[DATA EXTRACTS Boundary: Start]

(* ===== verification/EditDiff.v ===== *)
(** * Exact-text edits ([internal/pi/edittools/editdiff.go])

    A list of [oldText -> newText] edits is located in a file, exactly or
    after a fuzzy normalization, checked for uniqueness and overlap, and
    applied; lines no edit touches are kept verbatim.  Unicode NFKC
    normalization ([golang.org/x/text/unicode/norm]) is a parameter. *)

From S2P Require Import Prelude GoText.
From Stdlib Require Import Ascii.

Definition LF : text := [newline].
Definition CRLF : text := [cr; newline].

(** ** Data *)

Record Edit := MkEdit {
  OldText : text;
  NewText : text;
}.

Record AppliedEditsResult := {
  BaseContent : text;
  NewContent : text;
}.

Record lineSpan := MkSpan {
  lstart : Z;
  lend : Z;
}.

(** [matchedEdit] and [MatchedEdit] have the same fields. *)
Record matchedEdit := MkMatch {
  editIndex : Z;
  matchIndex : Z;
  matchLength : Z;
  mnewText : text;
}.

Record FuzzyMatchResult := MkFuzzy {
  Found : bool;
  Index : Z;
  MatchLength : Z;
  UsedFuzzyMatch : bool;
  ContentForReplacement : text;
}.

(** The errors, with what their messages mention besides the path. *)
Inductive edit_error :=
| EmptyOldText (editIndex totalEdits : Z)
| NotFound (editIndex totalEdits : Z)
| Duplicate (editIndex totalEdits occurrences : Z)
| Overlap (first second : Z)
| NoChange (totalEdits : Z)
| OutsideBase
| LineCount
| SliceBounds.

(** ** Line endings *)

Definition DetectLineEnding (content : text) : text :=
  let crlfIdx := index content CRLF in
  let lfIdx := index content LF in
  if lfIdx =? -1 then LF
  else if crlfIdx =? -1 then LF
  else if crlfIdx <? lfIdx then CRLF
  else LF.

Definition NormalizeToLF (t : text) : text := replace_all (replace_all t CRLF LF) [cr] LF.

Definition RestoreLineEndings (t ending : text) : text :=
  if bool_decide (ending = CRLF) then replace_all t LF CRLF else t.

(** ** Lines *)

(** [i] counts down the bytes left; each line takes at least one. *)
Fixpoint split_lines (fuel : nat) (content : text) : list text :=
  match fuel, content with
  | S k, _ :: _ =>
      match find_byte newline content with
      | None => [content]
      | Some j => take (j + 1) content :: split_lines k (drop (j + 1) content)
      end
  | _, _ => []
  end.

Definition splitLinesWithEndings (content : text) : list text := split_lines (length content) content.

Fixpoint spans_from (offset : Z) (lines : list text) : list lineSpan :=
  match lines with
  | [] => []
  | line :: rest => MkSpan offset (offset + len line) :: spans_from (offset + len line) rest
  end.

Definition getLineSpans (content : text) : list lineSpan := spans_from 0 (splitLinesWithEndings content).

(** The first line [repStart] lies in. *)
Fixpoint find_line (repStart : Z) (i : nat) (lines : list lineSpan) : option nat :=
  match lines with
  | [] => None
  | l :: rest => if (lstart l <=? repStart) && (repStart <? lend l) then Some i else find_line repStart (S i) rest
  end.

(** [endLine] moves on over the lines that end before [repEnd]. *)
Fixpoint find_end (repEnd : Z) (endLine : nat) (rest : list lineSpan) : option nat :=
  match rest with
  | [] => None
  | l :: rest' => if lend l <? repEnd then find_end repEnd (S endLine) rest' else Some endLine
  end.

Definition getReplacementLineRange (lines : list lineSpan) (m : matchedEdit) : result edit_error (nat * nat) :=
  let repStart := matchIndex m in
  let repEnd := matchIndex m + matchLength m in
  match find_line repStart 0 lines with
  | None => Err OutsideBase
  | Some startLine =>
      match find_end repEnd startLine (drop startLine lines) with
      | None => Err OutsideBase
      | Some endLine => Ok (startLine, S endLine)
      end
  end.

(** ** Replacing *)

(** [result[:i] + new + result[i+n:]]; Go panics when a bound is outside. *)
Definition splice_at (s : text) (i n : Z) (new : text) : result edit_error text :=
  if (0 <=? i) && (i <=? len s) && (i + n <=? len s) && (0 <=? i + n)
  then Ok (take (Z.to_nat i) s ++ new ++ drop (Z.to_nat (i + n)) s)
  else Err SliceBounds.

(** From the last replacement to the first. *)
Fixpoint apply_backward (res : text) (rev_replacements : list matchedEdit) (offset : Z) : result edit_error text :=
  match rev_replacements with
  | [] => Ok res
  | r :: rest =>
      res ← splice_at res (matchIndex r - offset) (matchLength r) (mnewText r);
      apply_backward res rest offset
  end.

Definition applyReplacements (content : text) (replacements : list matchedEdit) (offset : Z) : result edit_error text :=
  apply_backward content (rev replacements) offset.

(** [sort.Slice] by [matchIndex]: insertion, as it sorts short slices. *)
Fixpoint insert_match (m : matchedEdit) (l : list matchedEdit) : list matchedEdit :=
  match l with
  | [] => [m]
  | x :: l' => if matchIndex m <? matchIndex x then m :: l else x :: insert_match m l'
  end.

Definition sort_matches (l : list matchedEdit) : list matchedEdit := fold_left (fun acc m => insert_match m acc) l [].

Record group := MkGroup {
  startLine : nat;
  endLine : nat;
  replacements : list matchedEdit;
}.

(** The groups of replacements on overlapping line ranges, the last group
    first. *)
Fixpoint make_groups (baseLines : list lineSpan) (sorted : list matchedEdit) (groups : list group)
    : result edit_error (list group) :=
  match sorted with
  | [] => Ok groups
  | m :: rest =>
      '(s, e) ← getReplacementLineRange baseLines m;
      match groups with
      | g :: gs =>
          if (s <? endLine g)%nat
          then make_groups baseLines rest
                 (MkGroup (startLine g) (if (endLine g <? e)%nat then e else endLine g) (replacements g ++ [m]) :: gs)
          else make_groups baseLines rest (MkGroup s e [m] :: groups)
      | [] => make_groups baseLines rest [MkGroup s e [m]]
      end
  end.

(** What is written for the groups, from original line [i]. *)
Fixpoint write_groups (originalLines : list text) (baseLines : list lineSpan) (baseContent : text)
    (i : nat) (groups : list group) : result edit_error text :=
  match groups with
  | [] => Ok (concat (drop i originalLines))
  | g :: gs =>
      match baseLines !! startLine g, baseLines !! (endLine g - 1)%nat with
      | Some sl, Some el =>
          let slice := take (Z.to_nat (lend el - lstart sl)) (drop (Z.to_nat (lstart sl)) baseContent) in
          replaced ← applyReplacements slice (replacements g) (lstart sl);
          rest ← write_groups originalLines baseLines baseContent (endLine g) gs;
          Ok (concat (take (startLine g - i) (drop i originalLines)) ++ replaced ++ rest)
      | _, _ => Err SliceBounds
      end
  end.

Definition ApplyReplacementsPreservingUnchangedLines (originalContent baseContent : text) (matches : list matchedEdit)
    : result edit_error text :=
  let originalLines := splitLinesWithEndings originalContent in
  let baseLines := getLineSpans baseContent in
  if negb (Nat.eqb (length originalLines) (length baseLines)) then Err LineCount
  else
    groups ← make_groups baseLines (sort_matches matches) [];
    write_groups originalLines baseLines baseContent 0 (rev groups).

(** ** Fuzzy matching *)

Definition isJSWhitespace (r : Z) : bool :=
  existsb (Z.eqb r) [0x09; 0x0A; 0x0B; 0x0C; 0x0D; 0x20; 0xA0; 0x1680;
    0x2000; 0x2001; 0x2002; 0x2003; 0x2004; 0x2005; 0x2006;
    0x2007; 0x2008; 0x2009; 0x200A; 0x2028; 0x2029; 0x202F; 0x205F; 0x3000; 0xFEFF].

Definition jsTrimEnd (s : text) : text := trim_right_func isJSWhitespace s.

(** The rune a quote, dash or space folds to. *)
Definition fold_rune (r : Z) : Z :=
  if existsb (Z.eqb r) [0x2018; 0x2019; 0x201A; 0x201B] then 0x27
  else if existsb (Z.eqb r) [0x201C; 0x201D; 0x201E; 0x201F] then 0x22
  else if existsb (Z.eqb r) [0x2010; 0x2011; 0x2012; 0x2013; 0x2014; 0x2015; 0x2212] then 0x2D
  else if existsb (Z.eqb r) [0xA0; 0x2002; 0x2003; 0x2004; 0x2005; 0x2006; 0x2007; 0x2008; 0x2009; 0x200A; 0x202F; 0x205F; 0x3000]
  then 0x20
  else r.

(** [strings.Count(s, p)]; an empty [p] is found before and after every rune. *)
Definition count (s p : text) : Z :=
  match p with
  | [] => len (runes s) + 1
  | _ => Z.of_nat (count_from p 0 s)
  end.

Section Fuzzy.
Variable NFKC : text -> text.

Definition NormalizeForFuzzyMatch (t : text) : text :=
  map_runes fold_rune (join LF (jsTrimEnd <$> split_byte newline (NFKC t))).

Definition FuzzyFindText (content oldText : text) : FuzzyMatchResult :=
  let i := index content oldText in
  if negb (i =? -1) then MkFuzzy true i (len oldText) false content
  else
    let fuzzyContent := NormalizeForFuzzyMatch content in
    let fuzzyOldText := NormalizeForFuzzyMatch oldText in
    let i := index fuzzyContent fuzzyOldText in
    if negb (i =? -1) then MkFuzzy true i (len fuzzyOldText) true fuzzyContent
    else MkFuzzy false (-1) 0 false content.

Definition countOccurrences (content oldText : text) : Z :=
  count (NormalizeForFuzzyMatch content) (NormalizeForFuzzyMatch oldText).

[DATA EXTRACTS Boundary: End]

## PROBLEM STATEMENT
Which lines above run from the one containing "sl, Some el =>" down to the one containing "(** ** Fuzzy matching *)"? Repeat exactly those, both ends included, and nothing else.

## RESPONSE TO THE TASK
      | Some sl, Some el =>
          let slice := take (Z.to_nat (lend el - lstart sl)) (drop (Z.to_nat (lstart sl)) baseContent) in
          replaced ← applyReplacements slice (replacements g) (lstart sl);
          rest ← write_groups originalLines baseLines baseContent (endLine g) gs;
          Ok (concat (take (startLine g - i) (drop i originalLines)) ++ replaced ++ rest)
      | _, _ => Err SliceBounds
      end
  end.

Definition ApplyReplacementsPreservingUnchangedLines (originalContent baseContent : text) (matches : list matchedEdit)
    : result edit_error text :=
  let originalLines := splitLinesWithEndings originalContent in
  let baseLines := getLineSpans baseContent in
  if negb (Nat.eqb (length originalLines) (length baseLines)) then Err LineCount
  else
    groups ← make_groups baseLines (sort_matches matches) [];
    write_groups originalLines baseLines baseContent 0 (rev groups).

(** ** Fuzzy matching *)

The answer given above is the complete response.